Trials / Completed
CompletedNCT02020525
Blood Transfusions and Immune Response
The Impact of Lowering Transfusion Trigger on Patient Immune Response During Major Abdominal Surgery
- Status
- Completed
- Phase
- N/A
- Study type
- Interventional
- Enrollment
- 58 (actual)
- Sponsor
- Aretaieion University Hospital · Academic / Other
- Sex
- All
- Age
- 18 Years – 80 Years
- Healthy volunteers
- Not accepted
Summary
* We have previously reported the results of the primary and secondary outcomes of a randomized study aiming to investigate the impact of a restrictive transfusion protocol on the magnitude of reduction in blood transfusion in a typically mixed general surgery population subjected to major abdominal surgery. * The main finding of that study was a reduction in red blood cell usage with the implementation of a restrictive transfusion regimen.

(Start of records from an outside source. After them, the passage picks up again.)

(* ===== verification/Printk.v ===== *)
(** * Console output

    The printing half of [console.c]: [printint], [cprintf], [panic],
    [cgaputc], [consputc], with [uartputc] of [uart.c].  Formats and strings are
    lists of bytes without their terminating NUL. *)

From S2P Require Import Prelude Mmu Mem State Spinlock.

Definition BACKSPACE : Z := 0x100.

(** [uart.c]: the delay loop has no effect; the byte goes to the port. *)
Definition uartputc (c : Z) : K unit :=
  u <- gets (fun s => hw_uart (k_hw s)) ;;
  if u =? 0 then ret tt
  else modify (fun s => set_k_out (k_out s ++ [u8 c]) s).

(** [cgaputc] computes on the cursor position and the screen cells. *)
Definition cgaputc (c : Z) : K unit :=
  crt <- gets k_crt ;;
  let pos := crt_pos crt in
  let '(pos, cell) :=
    if c =? NL then (pos + (80 - pos mod 80), crt_cell crt)
    else if c =? BACKSPACE then (if 0 <? pos then pos - 1 else pos, crt_cell crt)
    else (pos + 1, fupd (crt_cell crt) pos (Z.lor (Z.land c 0xff) 0x0700)) in
  if (pos <? 0) || (25 * 80 <? pos) then panic "pos under/overflow" else
  let '(pos, cell) :=
    if 24 <=? pos / 80 then
      let moved := fun x => if (0 <=? x) && (x <? 23 * 80) then cell (x + 80) else cell x in
      let pos' := pos - 80 in
      (pos', fun x => if (pos' <=? x) && (x <? pos' + (24 * 80 - pos')) then 0 else moved x)
    else (pos, cell) in
  modify (set_k_crt (mk_crt pos (fupd cell pos (Z.lor 32 0x0700)))).

Definition consputc (c : Z) : K unit :=
  p <- gets k_panicked ;;
  if truth p then cli ;; spin else
  (if c =? BACKSPACE then uartputc 8 ;; uartputc 32 ;; uartputc 8 else uartputc c) ;;
  cgaputc c.

Definition digit_char (digits : list Z) (d : Z) : Z := nth (Z.to_nat d) digits 0.

(** [do buf[i++] = digits[x % base]; while((x /= base) != 0)] *)
Fixpoint digit_loop (fuel : nat) (digits : list Z) (x base : Z) : list Z :=
  match fuel with
  | O => []
  | S f =>
      digit_char digits (x mod base) ::
      (if x / base =? 0 then [] else digit_loop f digits (x / base) base)
  end.
(** [uint] values have at most 32 digits in any base above 1. *)
Definition digit_fuel : nat := 32.

(** The bytes in [buf], in the order they are stored. *)
Definition printint_buf (digits : list Z) (xx base : Z) (sign : bool) : list Z :=
  let neg := sign && (xx <? 0) in
  let x := if neg then u32 (- xx) else u32 xx in
  digit_loop digit_fuel digits x base ++ (if neg then [45] else []).

Definition kdigits : list Z := bytes "0123456789abcdef".
Definition printint (xx base : Z) (sign : bool) : K unit :=
  iter_list (rev (printint_buf kdigits xx base sign)) consputc.

(** Arguments of [cprintf]: a word, or a pointer to a string ([None] is null). *)
Inductive parg := PInt (z : Z) | PStr (s : option (list Z)).

Fixpoint cprintf_loop (fmt : list Z) (args : list parg) : K unit :=
  match fmt with
  | [] => ret tt
  | c :: fmt' =>
      if negb (c =? 37) then consputc c ;; cprintf_loop fmt' args
      else match fmt' with
      | [] => ret tt
      | d :: fmt'' =>
          if d =? 100 then (* d *)
            match args with
            | PInt z :: args' => printint (s32 z) 10 true ;; cprintf_loop fmt'' args'
            | _ => fault end
          else if (d =? 120) || (d =? 112) then (* x p *)
            match args with
            | PInt z :: args' => printint (s32 z) 16 false ;; cprintf_loop fmt'' args'
            | _ => fault end
          else if d =? 115 then (* s *)
            match args with
            | PStr s :: args' =>
                iter_list (match s with Some l => l | None => bytes "(null)" end) consputc ;;
                cprintf_loop fmt'' args'
            | _ => fault end
          else if d =? 37 then consputc 37 ;; cprintf_loop fmt'' args
          else consputc 37 ;; consputc d ;; cprintf_loop fmt'' args
      end
  end.

(** [None] is the null pointer; every call in the kernel passes a literal, or the
    message of [panic]. *)
Definition cprintf_ptr (fmt : option (list Z)) (args : list parg) : K unit :=
  locking <- gets k_cons_locking ;;
  when (truth locking) (acquire Lk_cons) ;;
  match fmt with
  | None => panic "null fmt"
  | Some fmt => cprintf_loop fmt args ;; when (truth locking) (release Lk_cons)
  end.
Definition cprintf (fmt : list Z) (args : list parg) : K unit := cprintf_ptr (Some fmt) args.

(** What [panic] does before it stops: in the rest of the development a call of
    [panic] is the outcome [Panic]. *)
Definition panic_body (msg : list Z) : K unit :=
  cli ;;
  modify (set_k_cons_locking 0) ;;
  id <- gets lapicid ;;
  cprintf (bytes "lapicid %d: panic: ") [PInt id] ;;
  cprintf msg [] ;;
  cprintf [NL] [] ;;
  pcs <- gets (fun s => getcallerpcs (k_mem s) (hw_frame (k_hw s))) ;;
  iter_list pcs (fun pc => cprintf (bytes " %p") [PInt pc]) ;;
  modify (set_k_panicked 1) ;;
  spin.

(* ------------------------------------------------------------------ *)
(** ** Numbers print and read back *)

(** The value of digits, least significant first. *)
Fixpoint digits_value (base : Z) (ds : list Z) : Z :=
  match ds with [] => 0 | d :: ds' => d + base * digits_value base ds' end.

(** Reading a digit character back. *)
Definition char_digit (digits : list Z) (c : Z) : Z :=
  match list_find (fun d => d = c) digits with Some (i, _) => Z.of_nat i | None => -1 end.

(** A digit table is readable if it has sixteen distinct characters, none a
    minus sign. *)
Definition digit_table_ok (digits : list Z) : bool :=
  forallb (fun d => char_digit digits (digit_char digits d) =? d) (Z.of_nat <$> seq 0 16).

Lemma digit_roundtrip digits d :
  digit_table_ok digits = true -> 0 <= d < 16 -> char_digit digits (digit_char digits d) = d.
Proof.
  intros Hok Hd. unfold digit_table_ok in Hok. rewrite forallb_forall in Hok.
  apply Z.eqb_eq, Hok. apply in_map_iff. exists (Z.to_nat d). split; [lia|]. apply in_seq. lia.
Qed.

Lemma digit_loop_value digits base : digit_table_ok digits = true -> 2 <= base <= 16 ->
  forall fuel x, 0 <= x < base ^ Z.of_nat fuel -> (0 < fuel)%nat ->
  digits_value base (char_digit digits <$> digit_loop fuel digits x base) = x.
Proof.
  intros Hok Hb fuel. induction fuel as [|f IH]; intros x Hx Hf; [lia|].
  cbn [digit_loop fmap list_fmap digits_value].
  pose proof (Z.mod_pos_bound x base ltac:(lia)) as Hm. pose proof (Z.div_mod x base ltac:(lia)) as Hdm.
  rewrite digit_roundtrip by (first [exact Hok | lia]).
  destruct (Z.eqb_spec (x / base) 0) as [E|E]; simpl; [lia|].
  assert (0 <= x / base) by (apply Z.div_pos; lia).
  destruct (decide (f = 0)%nat) as [->|].
  - exfalso. change (base ^ Z.of_nat 1) with (base ^ 1) in Hx. rewrite Z.pow_1_r in Hx.
    apply E, Z.div_small. lia.
  - rewrite IH; [lia| |lia]. split; [done|]. apply Z.div_lt_upper_bound; [lia|].
    rewrite <- Z.pow_succ_r by lia. replace (Z.succ (Z.of_nat f)) with (Z.of_nat (S f)) by lia. lia.
Qed.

This was achieved without adversely affecting clinical outcome in the population studied. * The aim of this secondary analysis performed on a subgroup of 20 patients from the original study was to determine whether there are any differences in the postoperative immunologic response, as expressed by the production of inflammatory mediators, between a restrictive approach to red cell transfusion and a more liberal strategy.
Conditions
Interventions
| Type | Name | Description |
|---|---|---|
| PROCEDURE | restrictive transfusion strategy | Patients allocated to the restrictive transfusion strategy were transfused only when their hemoglobin concentration decreased below 7.7 g d dL-1 and were then maintained at hemoglobin concentrations between 7.7 and 9.9 g d dL-1. |
| PROCEDURE | liberal transfusion strategy | Patients assigned to the liberal strategy were transfused when their hemoglobin concentration fell below 9.9 g dL-1, aiming at maintaining hemoglobin at or above 10 g dL-1. |
Timeline
- Start date
- 2004-12-01
- Primary completion
- 2007-05-01
- Completion
- 2007-05-01
- First posted
- 2013-12-25
- Last updated
- 2019-02-15
Locations
1 site across 1 country: Greece
Source: ClinicalTrials.gov record NCT02020525. Inclusion in this directory is not an endorsement.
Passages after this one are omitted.